(PROVIDED ENTRIES begins)

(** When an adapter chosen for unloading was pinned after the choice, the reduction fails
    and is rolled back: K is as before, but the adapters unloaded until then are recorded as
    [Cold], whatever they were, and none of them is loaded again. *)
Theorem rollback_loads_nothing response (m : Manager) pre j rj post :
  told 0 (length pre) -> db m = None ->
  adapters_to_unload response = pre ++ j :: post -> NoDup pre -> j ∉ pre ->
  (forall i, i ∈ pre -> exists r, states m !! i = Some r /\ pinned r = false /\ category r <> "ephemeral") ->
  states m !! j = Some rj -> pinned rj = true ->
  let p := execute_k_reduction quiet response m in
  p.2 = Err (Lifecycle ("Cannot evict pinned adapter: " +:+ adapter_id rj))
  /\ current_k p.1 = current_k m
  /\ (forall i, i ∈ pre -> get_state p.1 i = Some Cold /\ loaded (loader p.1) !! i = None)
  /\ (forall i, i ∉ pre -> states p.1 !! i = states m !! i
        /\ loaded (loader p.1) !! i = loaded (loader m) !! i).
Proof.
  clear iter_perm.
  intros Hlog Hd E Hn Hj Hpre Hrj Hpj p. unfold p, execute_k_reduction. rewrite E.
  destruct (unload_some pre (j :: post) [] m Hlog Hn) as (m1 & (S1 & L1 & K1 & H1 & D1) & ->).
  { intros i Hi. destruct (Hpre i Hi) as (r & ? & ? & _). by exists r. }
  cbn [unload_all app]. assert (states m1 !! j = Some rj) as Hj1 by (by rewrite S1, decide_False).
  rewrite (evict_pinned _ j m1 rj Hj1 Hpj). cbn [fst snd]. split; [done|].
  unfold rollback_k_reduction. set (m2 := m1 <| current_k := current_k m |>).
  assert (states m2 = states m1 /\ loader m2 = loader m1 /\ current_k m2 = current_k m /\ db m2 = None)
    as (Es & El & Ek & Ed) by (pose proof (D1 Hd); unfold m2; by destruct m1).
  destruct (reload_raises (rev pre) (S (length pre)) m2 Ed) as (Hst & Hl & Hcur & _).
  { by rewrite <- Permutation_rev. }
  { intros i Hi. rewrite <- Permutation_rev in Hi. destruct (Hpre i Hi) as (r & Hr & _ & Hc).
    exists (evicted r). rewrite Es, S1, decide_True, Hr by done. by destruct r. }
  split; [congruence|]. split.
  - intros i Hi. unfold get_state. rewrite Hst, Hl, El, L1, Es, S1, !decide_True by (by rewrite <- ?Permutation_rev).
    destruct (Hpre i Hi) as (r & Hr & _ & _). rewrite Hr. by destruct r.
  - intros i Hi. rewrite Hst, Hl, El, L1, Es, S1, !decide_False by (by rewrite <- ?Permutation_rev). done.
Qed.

(PROVIDED ENTRIES ends)

ACTIVITY => Each line from the one containing "rewrite <- Permutation_rev." to the final line of the entries above must be returned exactly, and no other line may appear.

EXERCISE RESPONSE =>
  { by rewrite <- Permutation_rev. }
  { intros i Hi. rewrite <- Permutation_rev in Hi. destruct (Hpre i Hi) as (r & Hr & _ & Hc).
    exists (evicted r). rewrite Es, S1, decide_True, Hr by done. by destruct r. }
  split; [congruence|]. split.
  - intros i Hi. unfold get_state. rewrite Hst, Hl, El, L1, Es, S1, !decide_True by (by rewrite <- ?Permutation_rev).
    destruct (Hpre i Hi) as (r & Hr & _ & _). rewrite Hr. by destruct r.
  - intros i Hi. rewrite Hst, Hl, El, L1, Es, S1, !decide_False by (by rewrite <- ?Permutation_rev). done.
Qed.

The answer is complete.